What this task involves – Among the entries below, find the line with "Theorem dam_delivers_log t0", then quote it and each following line up to and including the line with "unfold dam_quiet in Hq.", and nothing else.

Data for the task –
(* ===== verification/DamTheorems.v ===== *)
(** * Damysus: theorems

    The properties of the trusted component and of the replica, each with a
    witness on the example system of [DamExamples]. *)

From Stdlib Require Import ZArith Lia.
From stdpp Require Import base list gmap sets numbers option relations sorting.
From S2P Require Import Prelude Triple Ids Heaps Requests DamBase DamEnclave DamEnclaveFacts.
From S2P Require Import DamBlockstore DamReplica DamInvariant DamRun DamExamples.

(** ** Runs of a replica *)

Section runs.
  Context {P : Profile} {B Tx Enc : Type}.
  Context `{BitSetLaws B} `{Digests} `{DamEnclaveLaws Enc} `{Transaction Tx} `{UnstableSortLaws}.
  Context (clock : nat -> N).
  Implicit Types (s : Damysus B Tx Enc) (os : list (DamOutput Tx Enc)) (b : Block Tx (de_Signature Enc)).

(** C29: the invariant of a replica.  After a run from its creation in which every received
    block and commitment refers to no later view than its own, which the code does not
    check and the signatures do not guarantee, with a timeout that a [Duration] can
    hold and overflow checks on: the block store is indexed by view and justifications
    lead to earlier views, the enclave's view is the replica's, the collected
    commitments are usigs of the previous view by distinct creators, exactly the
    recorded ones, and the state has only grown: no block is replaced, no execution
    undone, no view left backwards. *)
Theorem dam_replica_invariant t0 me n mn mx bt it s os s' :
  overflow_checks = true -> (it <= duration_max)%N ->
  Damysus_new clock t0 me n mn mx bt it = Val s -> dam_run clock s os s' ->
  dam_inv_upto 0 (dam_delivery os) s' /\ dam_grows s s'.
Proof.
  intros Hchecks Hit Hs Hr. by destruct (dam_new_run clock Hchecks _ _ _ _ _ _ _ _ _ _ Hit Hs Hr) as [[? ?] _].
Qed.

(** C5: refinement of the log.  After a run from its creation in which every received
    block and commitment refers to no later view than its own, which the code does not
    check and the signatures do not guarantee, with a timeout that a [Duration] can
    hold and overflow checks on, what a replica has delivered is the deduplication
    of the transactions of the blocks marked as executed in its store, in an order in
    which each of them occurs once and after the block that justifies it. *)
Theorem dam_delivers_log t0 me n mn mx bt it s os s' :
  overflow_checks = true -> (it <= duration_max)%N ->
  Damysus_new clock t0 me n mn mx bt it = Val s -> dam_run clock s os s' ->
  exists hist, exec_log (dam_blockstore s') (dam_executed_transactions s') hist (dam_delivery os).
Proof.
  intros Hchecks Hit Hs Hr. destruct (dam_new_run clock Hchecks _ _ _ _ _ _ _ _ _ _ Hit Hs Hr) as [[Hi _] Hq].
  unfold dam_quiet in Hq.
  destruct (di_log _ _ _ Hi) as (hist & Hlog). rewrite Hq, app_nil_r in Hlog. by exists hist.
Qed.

Response to this task –
Theorem dam_delivers_log t0 me n mn mx bt it s os s' :
  overflow_checks = true -> (it <= duration_max)%N ->
  Damysus_new clock t0 me n mn mx bt it = Val s -> dam_run clock s os s' ->
  exists hist, exec_log (dam_blockstore s') (dam_executed_transactions s') hist (dam_delivery os).
Proof.
  intros Hchecks Hit Hs Hr. destruct (dam_new_run clock Hchecks _ _ _ _ _ _ _ _ _ _ Hit Hs Hr) as [[Hi _] Hq].
  unfold dam_quiet in Hq.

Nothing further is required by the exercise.